Raf Simons had several daunting tasks in the run-up to his hotly anticipated pret-a-porter debut for Dior. Fundamentally, he had to find a way of combining the house's archives with his own pared-down style and appetite for bracing pops of color. On top of that, he's had to consider, or deliberately eliminate, references to John Galliano's long tenure, while not alienating the house's loyal clientele. He's also had to acknowledge his Dior couture collection in June, and perhaps also his final collection at Jil Sander. Then there is the fact that to his most faithful fans, he is an avant-garde men's designer with a penchant for gritty graphics.
The result was a balanced and measured spring collection, a fusion of familiar elements punctuated by moments of new brilliance. If Simons had been feeling pulled in a million directions, it rarely showed in the clothes.
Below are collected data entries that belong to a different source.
(** ** What is in force *)

(** Every request by the uid is denied by the installed snapshot, the kernel's own
    actions apart. *)
Definition denied_now (w : live_world) (u : Z) : Prop :=
  forall ceiling req, uid_of req = Ok (Some u) -> class_of (action req) <> Some CKernel ->
    finalize (d_verdict (composed_decide_cited (c_snapshot (lw_cells w)) (c_principal (lw_cells w)) ceiling req))
    = DDeny "subject contained: role=adversary".

(** The uid may release. *)
Definition may_release (rl : Reloader) (w : live_world) (u : Z) : Prop :=
  permits (composed_decide_cited (c_snapshot (lw_cells w)) (c_principal (lw_cells w)) (rl_ceiling rl)
             (probe_request u)) = true.

(** ** The calls *)

Section Calls.
Context (aead : Aead) (sha256 : bytes -> digest).
Context (grapheme_extended printable : Z -> bool).
Context (f64_to_string : Z -> string) (from_str : string -> result Json string).
Context (nfc : string -> string) (gc : Z -> GeneralCategory).
Context (rl : Reloader).

(** What may take the turn. *)
Inductive live_call :=
| CReload
| CContain (r : ContainRequest)
| CRelease (r : ReleaseRequest)
| CKernelContain (target : Z) (reason : string).

Definition call (c : live_call) : prog unit :=
  match c with
  | CReload => let* _ := reload aead sha256 grapheme_extended printable f64_to_string from_str rl in Ret tt
  | CContain r =>
      let* _ := contain_requested aead sha256 grapheme_extended printable f64_to_string from_str rl r in Ret tt
  | CRelease r =>
      let* _ := release_requested aead sha256 grapheme_extended printable f64_to_string from_str rl r in Ret tt
  | CKernelContain target reason =>
      let* _ := kernel_contain aead sha256 grapheme_extended printable f64_to_string from_str rl nfc gc target
                  reason in Ret tt
  end.

End Calls.

(** ** Lemmas *)

Lemma section_of_from f64 s : section_of (from_section f64 s) = s.
Proof. by destruct s. Qed.

Lemma denied_refused d r : finalize (d_verdict d) = DDeny r -> permits d = false.
Proof. unfold permits, denial. by destruct (d_verdict d). Qed.

Lemma existsb_id v : existsb (fun b => b) v = true -> true ∈ v.
Proof. intros (b & Hb & ->)%existsb_true. done. Qed.

Section Lemmas.
Context (aead : Aead) (sha256 : bytes -> digest) `{!AeadLaws aead}.
Context (grapheme_extended printable : Z -> bool).
Context (f64_to_string : Z -> string) (from_str : string -> result Json string).
Context (rl : Reloader).
Context (files : PolicySource -> Prop).
Local Notation live_acts := (live_acts files).
Local Notation outside := (outside files).
Local Notation calming := (calming files).

Local Notation live_edit_resolving :=
  (live_edit_resolving aead sha256 grapheme_extended printable f64_to_string from_str rl).
Local Notation live_edit := (live_edit aead sha256 grapheme_extended printable f64_to_string from_str rl).
Local Notation live_ok := (live_ok aead sha256 rl).
Local Notation serves := (serves rl).

(** An adversary of the source is one of the snapshot. *)
Lemma serves_contained g src snap u principal :
  serves g src snap -> (0 <= u)%Z -> ADVERSARY ∈ roles_of (section_of (ps_bindings src)) (EUid u) ->
  role_for (lp_roles (sn_loaded snap)) u principal = RRole Adversary.
Proof.
  intros [[compiled Hg] [Hs (policy & lookups & lookup & pr & paths & Hl)] Hc] Hu Ha.
  apply from_lookups_inv in Hl as (Hres & _). apply compile_inv in Hc as (x & c & Hc).
  unfold section_of in Ha. destruct (bi_missing _); [set_solver|].
  destruct (bi_roles (ps_bindings src)) as [m|] eqn:Em; [|set_solver].
  destruct (bi_section (ps_bindings src)) as [t|] eqn:Et; [|done].
  assert (section_digests (rl_digest rl) src !! "bindings" = Some (rl_digest rl t)) as Hd
    by (unfold section_digests; rewrite Et; apply lookup_insert_eq).
  apply (compiled_role_iff _ _ _ _ _ _ _ _ _ _ Adversary _ _ _ Hc Hg Hu Hres Hd).
  rewrite decide_True by done. left. exists (EUid u). split; [|done].
  apply roles_of_elem in Ha as (m' & l & [= <-] & Hm & He). by exists m, l.
Qed.

Lemma live_denied w u : live_ok w ->
  ADVERSARY ∈ roles_of (section_of (ps_bindings (c_source (lw_cells w)))) (EUid u) -> denied_now w u.
Proof.
  intros Hw Ha ceiling req Hu Hk. apply (composed_adversary_denied _ _ _ u); [done..|].
  destruct (lo_serves _ _ _ _ Hw) as (g0 & _ & Hs).
  eapply serves_contained; [exact Hs|by eapply uid_of_range|done].
Qed.

(** A planned containment contains. *)
Lemma planned_contains stored check t sync live edited :
  plan_edit f64_to_string from_str stored check (Contain (EUid t)) = Ok (sync, live, edited) ->
  ADVERSARY ∈ roles_of (ed_live edited) (EUid t).
Proof.
  unfold plan_edit. intros H. destruct (negb _); [done|].
  destruct (match check with CheckNone => _ | _ => _ end); [|done].
  destruct (ok_or _ _) as [s|]; [|done]. destruct (map_err _ _) as [st|]; [|done]. cbn in H.
  destruct (apply_edit _ _ _ _ _) as [[e|]|[]] eqn:E; try done. injection H as <- <- <-.
  apply apply_edit_Some in E as (Hp & -> & _). apply andb_true_iff in Hp as [Hb _].
  rewrite next_section_roles by done. unfold roles_after. rewrite decide_True by left. set_solver.
Qed.

(** Somebody on the candidate may release when the operator's check passed. *)
Lemma checked_releaser ceiling policy c check target requester snap : 
  rl_ceiling rl = CeilingAuthorizer ceiling policy -> check = CheckContain target requester ->
  checked rl check c snap ->
  exists u, permits (composed_decide_cited snap (c_principal c) (rl_ceiling rl) (probe_request u)) = true.
Proof.
  intros Hc -> Hk. destruct (Hk _ _ eq_refl) as (p & Hp & Hok). unfold check_contain in Hok.
  destruct (if bool_decide _ then _ else _); [|done]. cbn in Hok.
  destruct (pr_releasers p) as [v|] eqn:Ev; [|done]. destruct (existsb _ v) eqn:Ex; [|done].
  apply existsb_id in Ex. unfold probe_job in Hp.
  destruct (if (requester =? target)%Z then _ else _) as [self|]; [|done].
  destruct (bool_decide (self = Some false)); [by injection Hp as <-|].
  destruct (releaser_uids _) as [uids|]; [|done]. rewrite Hc, candidate_agrees in Hp. injection Hp as <-.
  cbn in Ev. injection Ev as <-. rewrite !map_map in Ex. apply elem_of_map in Ex as (u & Hu & _).
  exists u. by rewrite Hc.
Qed.

(** Whoever may release has a uid. *)
Lemma may_release_uid ceiling policy snap p u : rl_ceiling rl = CeilingAuthorizer ceiling policy ->
  permits (composed_decide_cited snap p (rl_ceiling rl) (probe_request u)) = true ->
  uid_of (probe_request u) = Ok (Some u).
Proof.
  intros ->. assert (uid_of (probe_request u) = match try_u32 u with Some v => Ok (Some v) | None => Err tt end)
    as Hu by done.
  destruct (try_u32 u) as [v|] eqn:E; [apply try_u32_Some in E as [-> _]; by rewrite Hu|].
  intros H. exfalso. unfold permits, denial in H. rewrite composed_verdict in H.
  unfold decide_loaded_cited in H. rewrite Hu in H. cbn [no_role_decided bd_verdict] in H.
  by destruct (decide_ceiling _ _ _ _).
Qed.

(** ** Calls that only advance *)

(** From a state in order to one in order, at no earlier a revision. *)
Definition advancing {A} (p : prog A) : Prop :=
  forall w, live_ok w -> keeps live_acts (fun _ => True) p
    (fun _ w' => live_ok w' /\ (c_revision (lw_cells w) <= c_revision (lw_cells w'))%Z) w.

Lemma advancing_ret {A} (a : A) : advancing (Ret a).
Proof. intros w Hw. split; [done|]. lia. Qed.

Lemma advancing_bind {A B} (p : prog A) (f : A -> prog B) :
  advancing p -> (forall a, advancing (f a)) -> advancing (bind p f).
Proof.
  intros Hp Hf w Hw. apply keeps_bind. eapply keeps_mono; [done| |by apply Hp].
  intros a w' [Hw' Hr]. eapply keeps_mono; [done| |by apply Hf]. intros b w2 [? ?]. split; [done|]. lia.
Qed.

Lemma calming_advancing {A} (p : prog A) : calming p -> advancing p.
Proof.
  intros Hp w Hw. eapply keeps_mono; [done| |apply Hp, calm_refl]. intros a w' H. cbn beta in H.
  split; [eapply calm_ok; eassumption|]. rewrite (ca_revision _ _ H). lia.
Qed.

Lemma outside_calming {A X} (e : live_effect X) (f : X -> prog A) :
  outside e -> (forall x, calming (f x)) -> calming (Vis e f).
Proof. intros He. apply calming_vis. intros w x w' ->%He. apply calm_refl. Qed.

Lemma outside_advancing {A X} (e : live_effect X) (f : X -> prog A) :
  outside e -> (forall x, advancing (f x)) -> advancing (Vis e f).
Proof. intros He Hf w Hw x w' ->%He. split; [done|]. by apply Hf. Qed.

Lemma live_edit_advances req : advancing (live_edit_resolving req).
Proof.
  intros w Hw. eapply keeps_mono; [done| |by apply live_edit_keeps]. intros [[rev|e] rel] w' H; cbn in H.
  - destruct H as (stored & edit & sync & live & edited & cand & He).
    pose proof (et_committed _ _ _ _ _ _ _ _ _ _ _ _ _ _ _ _ _ _ He) as Hcm.
    pose proof (et_revision _ _ _ _ _ _ _ _ _ _ _ _ _ _ _ _ _ _ He) as Hr.
    apply edited_ok in He as (Hw' & Hrev & _); [|done]. split; [done|].
    rewrite (cm_revision _ _ _ _ _ _ _ _ Hcm). lia.
  - apply still_calm in H. split; [eapply calm_ok; eassumption|]. rewrite (ca_revision _ _ H). lia.
Qed.

Lemma reload_advances :
  advancing (reload aead sha256 grapheme_extended printable f64_to_string from_str rl).
Proof.
  intros w Hw. eapply keeps_mono; [done| |by apply reload_keeps]. intros [a|e] w' H.
  - destruct H as (stored & file & merged & p & cand & [_ Hok _ _ _ _ _ Hl]). split; [done|].
    rewrite Hl. destruct (ra_persisted a); lia.
  - split; [eapply calm_ok; eassumption|]. rewrite (ca_revision _ _ H). lia.
Qed.

Ltac outside := intros [? []] ? [? ?] H; cbn in H; destruct H as [H ->]; cbn in H;
  first [destruct H as [-> ->] | subst]; done.
Lemma outside_get_persisted : outside GetPersisted. Proof. outside. Qed.
Lemma outside_get_snapshot : outside GetSnapshot. Proof. outside. Qed.
Lemma outside_get_principal : outside GetPrincipal. Proof. outside. Qed.
Lemma outside_look_up n : outside (LookUp n). Proof. outside. Qed.
Lemma outside_refused : outside CountKernelRefused. Proof. outside. Qed.
Local Hint Resolve outside_begin outside_succeeded outside_timed_out outside_blocking outside_get_persisted
  outside_get_snapshot outside_get_principal outside_look_up outside_refused : outside.

Ltac calms := repeat first
  [ apply calming_ret | apply emit_calming | apply outside_calming; [by auto with outside|intros ?]
  | apply calming_bind; [|intros ?]
  | match goal with |- calming (match ?x with _ => _ end) => destruct x end ].

Lemma lookup_calming name : calming (lookup_account grapheme_extended printable rl name).
Proof. unfold lookup_account. calms. Qed.
Lemma contain_target_calming t : calming (resolve_contain_target grapheme_extended printable rl t).
Proof. destruct t; [apply lookup_calming|apply calming_ret]. Qed.
Lemma release_target_calming t : calming (resolve_release_target grapheme_extended printable rl t).
Proof.
  destruct t as [n|u]; [|apply calming_ret]. unfold resolve_release_target, claimed. calms.
Qed.

Lemma kernel_failed_calming t why : calming (kernel_failed t why).
Proof. unfold kernel_failed, kernel_record. calms. Qed.
Lemma kernel_refused_calming t reason code :
  calming (kernel_refused grapheme_extended printable t reason code).
Proof. unfold kernel_refused, kernel_record. calms. Qed.

Lemma edit_advances req : advancing (live_edit req).
Proof. apply advancing_bind; [apply live_edit_advances|]. intros. apply advancing_ret. Qed.
(** How the baseline is applied. *)
Definition applied_as (restart : bool) (v : Validated) (p0 : Z) (r : result string string) (w : accept_world)
  : Prop :=
  if restart then is_ok r = true /\ aw_drain w = Handler.Applied /\ c_principal (lw_cells (aw_live w)) = p0
  else if is_ok r then aw_drain w = Serving /\ c_principal (lw_cells (aw_live w)) = principal_of v
  else aw_drain w = Handler.Applied.

Lemma apply_standing (restart : bool) v c lw0 next b lw : standing lw0 next b lw ->
  let d := if restart then Handler.Applied else Serving in
  keeps acts (fun _ => True) (apply_accepted principal_of (negb restart) v c)
    (fun r w => standing lw0 next b (aw_live w) /\ applied_as restart v (c_principal (lw_cells lw)) r w)
    (mkAccept lw d).
Proof.
  intros Hs d. unfold apply_accepted, applied_as. destruct restart; cbn [negb]; [done|]. subst d.
  assert (forall e lw1, standing lw0 next b lw1 -> keeps acts (fun _ => True)
    (let# _ := SetDrain Handler.Applied in Ret (Err e : result string string))
    (fun r w => standing lw0 next b (aw_live w) /\ if is_ok r then aw_drain w = Serving /\
       c_principal (lw_cells (aw_live w)) = principal_of v else aw_drain w = Handler.Applied)
    (mkAccept lw1 Serving)) as Hfail by (intros e lw1 H1 [] w ->; by split).
  pose proof (standing_principal _ _ _ _ (principal_of v) Hs) as Hp.
  destruct lw as [dk0 [g0 r0 s0 p0 src0 sy0 i0 b0]]. accept_step. split; [done|]. apply keeps_bind.
  destruct (co_durability_error c) as [e|]; [by apply Hfail|].
  destruct (co_checkpoint_error c) as [e|]; [by apply Hfail|].
  intros [[]|e] w Hi; cbn in Hi; (split; [done|]); ret_step.
  - destruct Hi as [->|[? _]]; [|done]. apply keeps_bind. destruct (negb _); [|done].
    eapply keeps_mono; [done| |apply republish_standing, Hp]. by intros [] w (H1 & H2 & H3).
  - by destruct Hi as [->|[_ ->]]; apply Hfail.
Qed.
The first to emerge were lean tuxedo suits, followed by flouncy mini-dresses and extra-short shorts. A series of knotted short dresses in iridescent pastels came next, an evocative mix of rave culture and prom night. Paillette appliques resembling Rorschach tests appeared here and there, as did asymmetric pleating, color-blocking, wide horizontal stripes, and long tulle overlays that could've been taken straight from the Dior archives, culminating with flower-print ball gowns worn with tight black T-shirts.
The overall effect was one of forward-looking boldness without a wisp of disrespect or insensitivity—just the way Monsieur Dior would have wanted it, and just the way Dior execs surely hoped for.